[Mesa-dev] [PATCH v3 24/42] intel/compiler: fix ddy for half-float in gen8

Wed Jan 23 08:37:50 UTC 2019

On Tue, 2019-01-22 at 16:36 -0800, Matt Turner wrote:
> On Tue, Jan 15, 2019 at 5:54 AM Iago Toral Quiroga <itoral at igalia.com
> > wrote:
> > 
> > We use ALign16 mode for this, since it is more convenient, but the
> > PRM
> > for Broadwell states in Volume 3D Media GPGPU, Chapter 'Register
> > region
> > restrictions', Section '1. Special Restrictions':
> > 
> >    "In Align16 mode, the channel selects and channel enables apply
> > to a
> >     pair of half-floats, because these parameters are defined for
> > DWord
> >     elements ONLY. This is applicable when both source and
> > destination
> >     are half-floats."
> > 
> > This means that we cannot select individual HF elements using
> > swizzles
> > like we do with 32-bit floats so we can't implement the required
> > regioning for this.
> > 
> > Use the gen11 path for this instead, which uses Align1 mode.
> > 
> > The restriction is not present in gen9 or gen10, where the Align16
> > implementation seems to work just fine.
> > 
> > Reviewed-by: Jason Ekstrand <jason at jlekstrand.net>
> > ---
> >  src/intel/compiler/brw_fs_generator.cpp | 10 ++++++++--
> >  1 file changed, 8 insertions(+), 2 deletions(-)
> > 
> > diff --git a/src/intel/compiler/brw_fs_generator.cpp
> > b/src/intel/compiler/brw_fs_generator.cpp
> > index d0cc4a6d231..4310f0b7fdc 100644
> > --- a/src/intel/compiler/brw_fs_generator.cpp
> > +++ b/src/intel/compiler/brw_fs_generator.cpp
> > @@ -1339,8 +1339,14 @@ fs_generator::generate_ddy(const fs_inst
> > *inst,
> >     const uint32_t type_size = type_sz(src.type);
> > 
> >     if (inst->opcode == FS_OPCODE_DDY_FINE) {
> > -      /* produce accurate derivatives */
> > -      if (devinfo->gen >= 11) {
> > +      /* produce accurate derivatives.
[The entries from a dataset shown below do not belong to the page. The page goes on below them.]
(* ===== verification/PgLsn.v ===== *)
(** * PostgreSQL log sequence numbers as text

    [parse_lsn] and [format_lsn] of [src_stream/reader.rs] of transferia-connector-postgres.
    Text is its bytes. *)

From stdpp Require Import base tactics numbers option list.
From S2P Require Import Prelude Bytes.
Local Open Scope Z_scope.

Inductive LsnError := NoSlash | BadHex.

Definition hex_value (b : Z) : option Z :=
  if bool_decide (48 ≤ b ≤ 57) then Some (b - 48)
  else if bool_decide (65 ≤ b ≤ 70) then Some (b - 55)
  else if bool_decide (97 ≤ b ≤ 102) then Some (b - 87)
  else None.
Definition hex_step (acc : option Z) (b : Z) : option Z :=
  a ← acc; d ← hex_value b; if bool_decide (a * 16 + d ≤ u64_max) then Some (a * 16 + d) else None.
(** [u64::from_str_radix(text, 16)]. *)
Definition from_str_radix_16 (l : list Z) : option Z :=
  let ds := match l with 43 :: ds => ds | _ => l end in
  if bool_decide (ds = []) then None else foldl hex_step (Some 0) ds.
(** [str::split_once('/')]. *)
Definition split_once (l : list Z) : option (list Z * list Z) :=
  match list_find (λ b, b = 47) l with Some (i, _) => Some (firstn i l, drop (S i) l) | None => None end.

Definition parse_lsn (text : list Z) : result LsnError Z :=
  ok_or (split_once text) NoSlash ≫= λ '(high, low),
  ok_or (from_str_radix_16 high) BadHex ≫= λ high,
  ok_or (from_str_radix_16 low) BadHex ≫= λ low,
  Ok (Z.lor (Z.shiftl high 32 `mod` 2 ^ 64) low).

(** [{:X}] of a [u64]: at most sixteen digits. *)
Definition hex_digit (d : Z) : Z := if bool_decide (d < 10) then 48 + d else 55 + d.
Fixpoint upper_hex (fuel : nat) (z : Z) : list Z :=
  match fuel with
  | O => []
  | S fuel => if bool_decide (z < 16) then [hex_digit z] else upper_hex fuel (z `div` 16) ++ [hex_digit (z `mod` 16)]
  end.
Definition format_lsn (value : Z) : list Z := upper_hex 16 (Z.shiftr value 32) ++ [47] ++ upper_hex 16 (Z.land value u32_max).

Lemma hex_value_digit d : 0 ≤ d < 16 → hex_value (hex_digit d) = Some d.
Proof. intros Hd. unfold hex_value, hex_digit. repeat case_bool_decide; (f_equal; lia) || lia. Qed.
Lemma hex_step_digit a d : 0 ≤ d < 16 → a * 16 + d ≤ u64_max → hex_step (Some a) (hex_digit d) = Some (a * 16 + d).
Proof. intros Hd Hm. unfold hex_step. cbn [mbind option_bind]. rewrite hex_value_digit by done. cbn. by rewrite bool_decide_true. Qed.
Lemma hex_digit_range d : 0 ≤ d < 16 → 48 ≤ hex_digit d ∧ hex_digit d ≤ 70.
Proof. intros Hd. unfold hex_digit. case_bool_decide; lia. Qed.
Lemma upper_hex_range fuel z : 0 ≤ z → Forall (λ b, 48 ≤ b ∧ b ≤ 70) (upper_hex fuel z).
Proof.
  induction fuel as [|fuel IH] in z |- *; intros Hz; cbn [upper_hex]; [done|]. pose proof (Z.mod_pos_bound z 16 ltac:(lia)). case_bool_decide.
  - constructor; [apply hex_digit_range; lia|done].
  - apply Forall_app. split; [apply IH; apply Z.div_pos; lia|]. constructor; [by apply hex_digit_range|done].
Qed.
Lemma upper_hex_parse fuel z : 0 ≤ z < 16 ^ Z.of_nat fuel → z ≤ u64_max → foldl hex_step (Some 0) (upper_hex fuel z) = Some z.
Proof.
  induction fuel as [|fuel IH] in z |- *; intros Hz Hm; [cbn in *; f_equal; lia|]. cbn [upper_hex]. rewrite Nat2Z.inj_succ, Z.pow_succ_r in Hz by lia.
  case_bool_decide.
  - cbn [foldl]. rewrite hex_step_digit by lia. done.
  - pose proof (Z.div_mod z 16 ltac:(lia)). pose proof (Z.mod_pos_bound z 16 ltac:(lia)).
    rewrite foldl_app, IH by first [lia | split; [apply Z.div_pos|apply Z.div_lt_upper_bound]; lia]. cbn [foldl].
    rewrite hex_step_digit by lia. f_equal. lia.
Qed.
Lemma upper_hex_nonempty fuel z : upper_hex (S fuel) z ≠ [].
Proof. cbn [upper_hex]. case_bool_decide; [done|]. by intros []%app_eq_nil. Qed.
Lemma upper_hex_radix z : 0 ≤ z ≤ u64_max → from_str_radix_16 (upper_hex 16 z) = Some z.
Proof.
  intros Hz. pose proof (upper_hex_range 16 z ltac:(lia)) as Hr. pose proof (upper_hex_nonempty 15 z) as Hne.
  pose proof (upper_hex_parse 16 z ltac:(cbn; unfold u64_max in *; lia) ltac:(lia)) as Hp.
  unfold from_str_radix_16. set (l := upper_hex 16 z) in *. clearbody l.
  assert ((match l with 43 :: ds => ds | _ => l end) = l) as ->; [|by rewrite bool_decide_false by done].
  destruct l as [|b l]; [done|]. apply Forall_cons in Hr as [? _]. repeat case_match; simplify_eq; lia || done.
Qed.

Lemma lsn_roundtrip value : 0 ≤ value ≤ u64_max → parse_lsn (format_lsn value) = Ok value.
Proof.
  intros Hv. unfold parse_lsn, format_lsn, split_once. set (high := upper_hex 16 (Z.shiftr value 32)). set (low := upper_hex 16 (Z.land value u32_max)).
  assert (0 ≤ Z.shiftr value 32 < 2 ^ 32) as Hh.
  { rewrite Z.shiftr_div_pow2 by lia. split; [apply Z.div_pos; lia|apply Z.div_lt_upper_bound; unfold u64_max in *; lia]. }
  assert (Z.land value u32_max = value `mod` 2 ^ 32) as El by (change u32_max with (Z.ones 32); by apply Z.land_ones).
  pose proof (Z.mod_pos_bound value (2 ^ 32) ltac:(lia)) as Hl.
  rewrite (proj2 (list_find_Some (λ b, b = 47) _ (length high) 47)).
  - rewrite take_app_length. replace (S (length high)) with (length high + 1)%nat by lia. rewrite <-drop_drop, drop_app_length. cbn [app drop ok_or mbind result_bind].
    rewrite drop_0. unfold high, low. rewrite !upper_hex_radix by (rewrite ?El; unfold u64_max in *; lia). cbn [ok_or mbind result_bind]. f_equal.
    rewrite Z.mod_small by (rewrite Z.shiftl_mul_pow2 by lia; lia). change u32_max with (Z.ones 32).
    rewrite <-Z.ldiff_ones_r by lia. apply Z.lor_ldiff_and.
  - split_and!; [by apply list_lookup_middle|done|]. intros j y Hy Hj. rewrite lookup_app_l in Hy by done.
    pose proof (upper_hex_range 16 (Z.shiftr value 32) ltac:(lia)) as Hr. fold high in Hr. eapply Forall_lookup_1 in Hr; [|exact Hy]. cbn in Hr. lia.
Qed.
(* ===== verification/S3Partition.v ===== *)
(** * Routing of rows in the S3 sink

    [sink/partitioning.rs] of [transferia-connector-s3]: the partition path, the source
    position and the record time of every row of a batch.  The partitioner keeps the last
    source path and the last record-time path it rendered; the caches do not change the
    routes.

    The calendar ([chrono], [chrono_tz]) and the text of the partition values of the Arrow
    types that [Arrow.v] does not distinguish are interfaces.  [RecordBatch::column] panics
    out of range, which is the error [ColumnIndex] here. *)

From Stdlib Require Import Ascii.
From stdpp Require Import base tactics numbers option strings pretty list.
From S2P Require Import Prelude Schema Arrow Delivery S3Objects.
Local Open Scope Z_scope.

(** [timestamp_millis_opt], [StrftimeItems::parse] and [format_with_items]. *)
Class Chrono := {
  Tz : Type;
  DateTime : Type;
  Items : Type;
  parse_timezone : string → option Tz;
  timestamp_millis_opt : Z → option DateTime;
  strftime_items : string → option Items;
  format_with_items : DateTime → Tz → Items → option string
}.

Inductive PartitioningConfig :=
| PSource
| PFields (columns : list string)
| PRecordTime (window_ms : Z) (path timezone : string).

Inductive PartitionError :=
| WindowTooLarge | InvalidTimezone | KeyComponent (e : KeyError)
| MissingSystemColumn (k : SystemColumnKind) | SystemColumnType (k : SystemColumnKind) | NullSystemColumn (k : SystemColumnKind)
| MissingPartitionColumn (name : string) | NullPartitionColumn | UnsupportedPartitionColumn | ColumnIndex
| TimestampOutOfRange | InvalidTimeFormat | TimeFormatting
| EmptyPartitionPath | EdgeSegment | InvalidPartitionPath.

Record RowRoute := {
  partition_path : string; topic : string; partition : Z; offset : Z; message_index : Z; record_time_ms : option Z
}.
#[export] Instance RowRoute_eq_dec : EqDecision RowRoute.
Proof. solve_decision. Defined.

Record SourceRoute := { sr_topic : string; sr_partition : Z; sr_path : string }.

(** Two's complement wrap-around of an [i64]. *)
Definition wrap_i64 (z : Z) : Z := (z + 2 ^ 63) `mod` 2 ^ 64 - 2 ^ 63.

(** [anyhow] on an error of the key module. *)
Definition component {A} (r : result KeyError A) : result PartitionError A :=
  match r with Ok a => Ok a | Err e => Err (KeyComponent e) end.

Definition starts_with_slash (s : string) : bool := bool_decide (head (String.list_ascii_of_string s) = Some "/"%char).
Definition ends_with_slash (s : string) : bool := bool_decide (last (String.list_ascii_of_string s) = Some "/"%char).

Section partitioner.
Context `{ObjectStorePath, Chrono}.
Context {AT : ArrowTypes} {AV : ArrowValues} {AC : ArrowCompute}.
(** [to_string] of a value of another type, when partitioning supports the type. *)
Context (partition_text : DataType → option (OtherValue → string)).

Inductive PartitionerKind :=
| KSource
| KFields (columns : list string)
| KRecordTime (window_ms : Z) (path : string) (timezone : Tz).

Record Partitioner := { kind : PartitionerKind; source_route : option SourceRoute; record_time_route : option (Z * string) }.

Definition Partitioner_new (config : PartitioningConfig) : result PartitionError Partitioner :=
  match config with
  | PSource => Ok KSource
  | PFields columns => Ok (KFields columns)
  | PRecordTime window path timezone =>
      ensure (bool_decide (window ≤ i64_max)) WindowTooLarge ≫= λ _,
      ok_or (parse_timezone timezone) InvalidTimezone ≫= λ tz,
      Ok (KRecordTime window path tz)
  end ≫= λ k,
  Ok {| kind := k; source_route := None; record_time_route := None |}.

Definition validate_partition_path (path : string) : result PartitionError unit :=
  ensure (negb (bool_decide (path = ""))) EmptyPartitionPath ≫= λ _,
  ensure (negb (starts_with_slash path) && negb (ends_with_slash path)) EdgeSegment ≫= λ _,
  ok_or (path_parse path) InvalidPartitionPath ≫= λ _, Ok tt.

Definition record_time_path (slot : Z) (path : string) (timezone : Tz) : result PartitionError string :=
  ok_or (timestamp_millis_opt slot) TimestampOutOfRange ≫= λ instant,
  ok_or (strftime_items path) InvalidTimeFormat ≫= λ items,
  ok_or (format_with_items instant timezone items) TimeFormatting ≫= λ rendered,
  validate_partition_path rendered ≫= λ _,
  Ok rendered.

(** ** The columns of a batch *)
Definition system_index (columns : SystemColumns) (k : SystemColumnKind) : result PartitionError nat :=
  ok_or (sys_index <$> SystemColumns.get columns k) (MissingSystemColumn k).

(** [downcast_ref] to the array types of the system columns. *)
Definition as_string_array (a : Array) : option (list (option string)) := match a with StringArray l => Some l | _ => None end.
Definition as_int64_array (a : Array) : option (list (option Z)) := match a with Int64Array l => Some l | _ => None end.
Definition as_uint64_array (a : Array) : option (list (option Z)) := match a with UInt64Array l => Some l | _ => None end.

Definition system_array {T} (downcast : Array → option T) (output : SinkBatch) (k : SystemColumnKind) : result PartitionError T :=
  system_index (sb_system_columns output) k ≫= λ index,
  ok_or (rb_columns (sb_batch output) !! index) ColumnIndex ≫= λ a,
  ok_or (downcast a) (SystemColumnType k).

Definition optional_system_array {T} (downcast : Array → option T) (output : SinkBatch) (k : SystemColumnKind)
    : result PartitionError (option T) :=
  match SystemColumns.get (sb_system_columns output) k with
  | None => Ok None
  | Some column =>
      ok_or (rb_columns (sb_batch output) !! sys_index column) ColumnIndex ≫= λ a,
      ok_or (downcast a) (SystemColumnType k) ≫= λ l, Ok (Some l)
  end.

Record RouteColumns := {
  rc_topic : list (option string); rc_partition : list (option Z); rc_offset : list (option Z);
  rc_message_index : list (option Z); rc_record_time : option (list (option Z)); rc_partition_fields : list (string * nat)
}.

Definition partition_field (output : SinkBatch) (name : string) : result PartitionError (string * nat) :=
  ok_or (index_of (rb_schema (sb_batch output)) name) (MissingPartitionColumn name) ≫= λ index, Ok (name, index).

Definition RouteColumns_new (output : SinkBatch) (k : PartitionerKind) : result PartitionError RouteColumns :=
  match k with
  | KRecordTime _ _ _ =>
      if sb_is_dlq output then optional_system_array as_int64_array output WriteTimestampMs
      else system_array as_int64_array output WriteTimestampMs ≫= λ l, Ok (Some l)
  | _ => optional_system_array as_int64_array output WriteTimestampMs
  end ≫= λ record_time,
  match k with
  | KFields columns => if sb_is_dlq output then Ok [] else mapM (partition_field output) columns
  | _ => Ok []
  end ≫= λ fields,
  system_array as_string_array output Topic ≫= λ t,
  system_array as_int64_array output Partition ≫= λ p,
  system_array as_int64_array output Offset ≫= λ o,
  system_array as_uint64_array output MessageIndex ≫= λ m,
  Ok {| rc_topic := t; rc_partition := p; rc_offset := o; rc_message_index := m; rc_record_time := record_time;
        rc_partition_fields := fields |}.

(** [ensure_not_null] and [value]. *)
Definition not_null {T} (l : list (option T)) (k : SystemColumnKind) (row : nat) : result PartitionError T :=
  ok_or (default None (l !! row)) (NullSystemColumn k).

Definition scalar_partition_value (b : RecordBatch) (index row : nat) : result PartitionError string :=
  ok_or (rb_columns b !! index) ColumnIndex ≫= λ a,
  match a with
  | StringArray l => ok_or (default None (l !! row)) NullPartitionColumn
  | Int64Array l | UInt64Array l => ok_or (default None (l !! row)) NullPartitionColumn ≫= λ z, Ok (pretty z)
  | BinaryArray l => ok_or (default None (l !! row)) NullPartitionColumn ≫= λ _, Err UnsupportedPartitionColumn
  | OtherArray t l =>
      ok_or (default None (l !! row)) NullPartitionColumn ≫= λ v,
      ok_or (partition_text t) UnsupportedPartitionColumn ≫= λ f, Ok (f v)
  end.

(** ** Routing *)
Definition source_path (t : string) (p : Z) : string := "topic=" +:+ t +:+ "/partition=" +:+ pretty p.

Definition cached_source_route (self : Partitioner) (t : string) (p : Z) : result PartitionError (Partitioner * (string * string)) :=
  component (validate_path_component t) ≫= λ _,
  let miss := ({| kind := kind self; source_route := Some {| sr_topic := t; sr_partition := p; sr_path := source_path t p |};
                  record_time_route := record_time_route self |}, (t, source_path t p)) in
  match source_route self with
  | Some cached =>
      if bool_decide (sr_partition cached = p) && bool_decide (sr_topic cached = t)
      then Ok (self, (sr_topic cached, sr_path cached)) else Ok miss
  | None => Ok miss
  end.

(** One step of the loop over the partition columns. *)
Definition push_field (b : RecordBatch) (row : nat) (path : string) (position_field : nat * (string * nat)) : result PartitionError string :=
  let '(position, (name, index)) := position_field in
  scalar_partition_value b index row ≫= λ value,
  component (validate_path_component name) ≫= λ _,
  component (validate_path_component value) ≫= λ _,
  Ok ((if bool_decide (position = 0%nat) then path else path +:+ "/") +:+ name +:+ "=" +:+ value).

Definition fields_path (b : RecordBatch) (fields : list (string * nat)) (row : nat) : result PartitionError string :=
  for_each (push_field b row) (imap pair fields) "".

(** The start of the window of a record time; [div_euclid] by a positive window is the
    floor division. *)
Definition window_slot (timestamp_ms window_ms : Z) : Z := wrap_i64 (timestamp_ms / window_ms * window_ms).

Definition route_row (output : SinkBatch) (columns : RouteColumns) (self : Partitioner) (row : nat)
    : result PartitionError (Partitioner * RowRoute) :=
  not_null (rc_topic columns) Topic row ≫= λ t,
  not_null (rc_partition columns) Partition row ≫= λ p,
  not_null (rc_offset columns) Offset row ≫= λ o,
  not_null (rc_message_index columns) MessageIndex row ≫= λ m,
  match rc_record_time columns with
  | Some l => not_null l WriteTimestampMs row ≫= λ z, Ok (Some z)
  | None => Ok None
  end ≫= λ source_record_time,
  cached_source_route self t p ≫= λ '(self, (t, spath)),
  let route self path time :=
    (self, {| partition_path := path; topic := t; partition := p; offset := o; message_index := m; record_time_ms := time |}) in
  if sb_is_dlq output then Ok (route self spath source_record_time)
  else match kind self with
    | KSource => Ok (route self spath source_record_time)
    | KFields _ =>
        fields_path (sb_batch output) (rc_partition_fields columns) row ≫= λ path,
        Ok (route self path source_record_time)
    | KRecordTime window_ms path timezone =>
        ok_or source_record_time (MissingSystemColumn WriteTimestampMs) ≫= λ timestamp_ms,
        let slot := window_slot timestamp_ms window_ms in
        match record_time_route self with
        | Some (cached_slot, cached_path) =>
            if bool_decide (cached_slot = slot) then Ok cached_path else record_time_path slot path timezone
        | None => record_time_path slot path timezone
        end ≫= λ rendered,
        Ok (route {| kind := kind self; source_route := source_route self; record_time_route := Some (slot, rendered) |}
                  rendered (Some timestamp_ms))
    end.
We can do this easily in
> > Align16
> > +       * but this is not supported in gen11+ and gen8 Align16
> > swizzles
> > +       * for Half-Float operands work in units of 32-bit and
> > always
> > +       * select pairs of consecutive half-float elements, so we
> > can't use
> > +       * use it for this.
> > +       */
> 
> Let's break this comment up and include (or move) the BSpec text from
> the commit message here. I wouldn't mention the "this is not
> supported
> in gen11+" because it's slightly unclear whether you're talking about
> "accurate derivatives" or "Align16". How about:
> 
> 
>       /* produce accurate derivatives.
>        *
>        * From the Broadwell PRM, Volume 7 (3D-Media-GPGPU)
>        * "Register Region Restrictions", Section "1. Special
> Restrictions":
>        *
>        *    "In Align16 mode, the channel selects and channel enables
> apply to
>        *     a pair of half-floats, because these parameters are
> defined for
>        *     DWord elements ONLY. This is applicable when both source
> and
>        *     destination are half-floats."
>        *
>        * So for half-float operations we use the Gen11+ Align1 path.
> CHV
>        * inherits its FP16 hardware from SKL, so it is not affected.
>        */
> 
> 
> > +      if (devinfo->gen >= 11 ||
> > +          (devinfo->gen == 8 && src.type == BRW_REGISTER_TYPE_HF))
> > {
> 
> 
> The docs are bad about telling us whether a BDW restriction applies
> to
> CHV as well, but in this case I suspect the answer is no. CHV seems
> to
> inherit its FP16 hw from SKL, which doesn't have the restriction as
> you say.
> 
> So I suspect you want devinfo->is_broadwell instead of devinfo->gen
> == 8.

I have just confirmed that your suspicion is correct, thanks for
bringing this up!

> With that (and confirmation that CHV isn't affected), this patch is
> 
> Reviewed-by: Matt Turner <mattst88 at gmail.com>
>